-- Provided information follows --

Lemma ring_unique c1 c2 :
  ring_ok c1 -> ring_ok c2 -> members c1 = members c2 -> NumberOfReplicas c1 = NumberOfReplicas c2 -> c1 = c2.
Proof.
  intros [Hc1 Hs1 Hh1 Hn1 _] [Hc2 Hs2 Hh2 Hn2 _] HM HR.
  assert (circle c1 = circle c2) as Hc.
  { apply map_eq. intros h. apply option_eq. intros e. by rewrite Hc1, Hc2, HM, HR. }
  assert (sortedHashes c1 = sortedHashes c2) as Hs.
  { apply (StronglySorted_unique Z.le); [done|done|]. by rewrite Hh1, Hh2, Hc. }
  destruct c1, c2; cbn in *. congruence.
Qed.

Lemma owners_members c e : ring_ok c -> e ∈ owners c <-> e ∈ members c.
Proof.
  intros [Hc Hs Hh Hn Hr]. unfold owners. rewrite list_elem_of_fmap. setoid_rewrite Hh. split.
  - intros (h & -> & ([h' e'] & -> & Hin%elem_of_map_to_list)%list_elem_of_fmap). cbn. rewrite Hin. cbn.
    by apply Hc in Hin as [? _].
  - intros He. assert (circle c !! hashKey (eltKey e 0) = Some e) as Hp.
    { apply Hc. split; [done|]. apply list_elem_of_fmap. exists 0%nat. split; [done|]. apply elem_of_seq. lia. }
    exists (hashKey (eltKey e 0)). rewrite Hp. split; [done|].
    apply list_elem_of_fmap. exists (hashKey (eltKey e 0), e). split; [done|]. by apply elem_of_map_to_list.
Qed.

Lemma ring_search_lt c key : sortedHashes c ≠ [] -> (ring_search c key < length (sortedHashes c))%nat.
Proof.
  intros Hne. unfold ring_search. destruct (Nat.leb_spec (length (sortedHashes c)) (sort_Search (length (sortedHashes c))
    (λ x, match sortedHashes c !! x with Some h => (key <? h)%Z | None => false end))) as [H|H]; [|done].
  destruct (sortedHashes c); [done|cbn; lia].
Qed.

Lemma collect_head n e res l : head res = Some e -> head (collect n res l).1 = Some e.
Proof.
  revert res. induction l as [|x l IH]; intros res Hr; cbn; [done|].
  assert (head (if bool_decide (x ∈ res) then res else (res ++ [x])%list) = Some e) as Hr'
    by (case_bool_decide; [done|]; by destruct res).
  destruct (_ =? n)%nat; [exact Hr'|by apply IH].
Qed.

(** A full turn finds as many members as asked for, if there are that many. *)
Lemma collect_turn c i e0 n :
  ring_ok c -> owners c !! i = Some e0 -> (1 < n <= size (members c))%nat ->
  let r := collect n [e0] (drop (S i) (owners c) ++ take i (owners c)) in
  r.2 = true ∧ NoDup r.1 ∧ (∀ e, e ∈ r.1 -> e ∈ members c) ∧ length r.1 = n ∧ head r.1 = Some e0.
Proof.
  intros Hok He0 Hn r.
  assert (∀ e, e ∈ members c <-> e = e0 ∨ e ∈ (drop (S i) (owners c) ++ take i (owners c))%list) as Hsplit.
  { intros e. rewrite <- (owners_members c e Hok), <- (take_drop_middle (owners c) i e0 He0) at 1. set_solver. }
  pose proof (collect_spec n [e0] (drop (S i) (owners c) ++ take i (owners c)) (NoDup_singleton e0)
                ltac:(cbn; lia)) as Hcol.
  pose proof (collect_head n e0 [e0] (drop (S i) (owners c) ++ take i (owners c)) eq_refl) as Hhead.
  fold r in Hcol, Hhead. destruct r as [res []]; destruct Hcol as (Hnd & Hsub & Hsup & Hdone); cbn.
  - split_and!; [done|done| |done|done]. intros e He. apply Hsplit. apply Hsub in He. set_solver.
  - exfalso. destruct Hdone as [Hlt Hall].
    assert (members c ⊆ list_to_set res) as Hincl.
    { intros e [->|He]%Hsplit; apply elem_of_list_to_set; [set_solver|auto]. }
    apply subseteq_size in Hincl. rewrite size_list_to_set in Hincl by done. lia.
Qed.

Lemma ring_nonempty c :
  ring_ok c -> members c ≠ ∅ ->
  circle c ≠ ∅ ∧ sortedHashes c ≠ [] ∧ (1 <= size (members c))%nat.
Proof.
  intros Hok Hne.
  assert (sortedHashes c ≠ []) as Hsh.
  { apply set_choose_L in Hne as [e He%(owners_members c e Hok)]. intros Hnil. unfold owners in He.
    rewrite Hnil in He. by apply not_elem_of_nil in He. }
  split_and!; [|done|].
  - intros Hc. apply Hsh. pose proof (ro_hashes c Hok) as Hh. rewrite Hc, map_to_list_empty in Hh.
    by apply Permutation_nil_r in Hh.
  - destruct (size (members c)) eqn:E; [|lia]. by apply size_empty_inv, leibniz_equiv in E.
Qed.

(** What [GetN] returns on a good ring: it terminates within one turn. *)
Lemma GetN_spec c name n :
  ring_ok c -> members c ≠ ∅ -> (1 <= n)%Z ->
  ∃ l, ring_GetN c name n = Some (Ok l) ∧ NoDup l ∧ (∀ e, e ∈ l -> e ∈ members c)
  ∧ length l = Nat.min (Z.to_nat n) (size (members c))
  ∧ head l = owners c !! ring_search c (hashKey name).
Proof.
  intros Hok Hne Hn. destruct (ring_nonempty c Hok Hne) as (Hcirc & Hsh & Hsz).
  set (start := ring_search c (hashKey name)).
  assert (start < length (owners c))%nat as Hst by (rewrite owners_length; by apply ring_search_lt).
  destruct (lookup_lt_is_Some_2 (owners c) start Hst) as [e0 He0].
  set (n' := if (count c <? n)%Z then count c else n).
  assert (n' = Z.of_nat (Nat.min (Z.to_nat n) (size (members c)))) as Hn'.
  { subst n'. rewrite (ro_count c Hok). destruct (Z.ltb_spec (Z.of_nat (size (members c))) n); lia. }
  unfold ring_GetN, GetN_bounded. fold n' start. rewrite bool_decide_false by done.
  destruct (Z.ltb_spec n' 0) as [|_]; [lia|]. rewrite elem_at_owners, He0. cbn [mbind option_bind].
  destruct (Z.eqb_spec n' 1) as [H1|H1].
  { exists [e0]. split_and!; [done|apply NoDup_singleton| |cbn; lia|done].
    intros e ->%list_elem_of_singleton. apply owners_members; [done|]. by eapply list_elem_of_lookup_2. }
  destruct (collect_turn c start e0 (Z.to_nat n') Hok He0 ltac:(lia)) as (Hd & Hnd & Hsub & Hlen & Hhead).
  rewrite GetN_loop_turn; [|done|rewrite owners_length; lia|by right].
  eexists. split; [done|]. split_and!; [done|done|lia|done].
Qed.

-- Provided information concluded --

• _Problem requirements_: Please reproduce exactly the lines in the listing above from the one containing "destruct c1, c2; cbn in *. congruence." through the one containing "by (case_bool_decide; [done|];", both included, and nothing more.

• _Exercise solution_:
  destruct c1, c2; cbn in *. congruence.
Qed.

Lemma owners_members c e : ring_ok c -> e ∈ owners c <-> e ∈ members c.
Proof.
  intros [Hc Hs Hh Hn Hr]. unfold owners. rewrite list_elem_of_fmap. setoid_rewrite Hh. split.
  - intros (h & -> & ([h' e'] & -> & Hin%elem_of_map_to_list)%list_elem_of_fmap). cbn. rewrite Hin. cbn.
    by apply Hc in Hin as [? _].
  - intros He. assert (circle c !! hashKey (eltKey e 0) = Some e) as Hp.
    { apply Hc. split; [done|]. apply list_elem_of_fmap. exists 0%nat. split; [done|]. apply elem_of_seq. lia. }
    exists (hashKey (eltKey e 0)). rewrite Hp. split; [done|].
    apply list_elem_of_fmap. exists (hashKey (eltKey e 0), e). split; [done|]. by apply elem_of_map_to_list.
Qed.

Lemma ring_search_lt c key : sortedHashes c ≠ [] -> (ring_search c key < length (sortedHashes c))%nat.
Proof.
  intros Hne. unfold ring_search. destruct (Nat.leb_spec (length (sortedHashes c)) (sort_Search (length (sortedHashes c))
    (λ x, match sortedHashes c !! x with Some h => (key <? h)%Z | None => false end))) as [H|H]; [|done].
  destruct (sortedHashes c); [done|cbn; lia].
Qed.

Lemma collect_head n e res l : head res = Some e -> head (collect n res l).1 = Some e.
Proof.
  revert res. induction l as [|x l IH]; intros res Hr; cbn; [done|].
  assert (head (if bool_decide (x ∈ res) then res else (res ++ [x])%list) = Some e) as Hr'
    by (case_bool_decide; [done|]; by destruct res).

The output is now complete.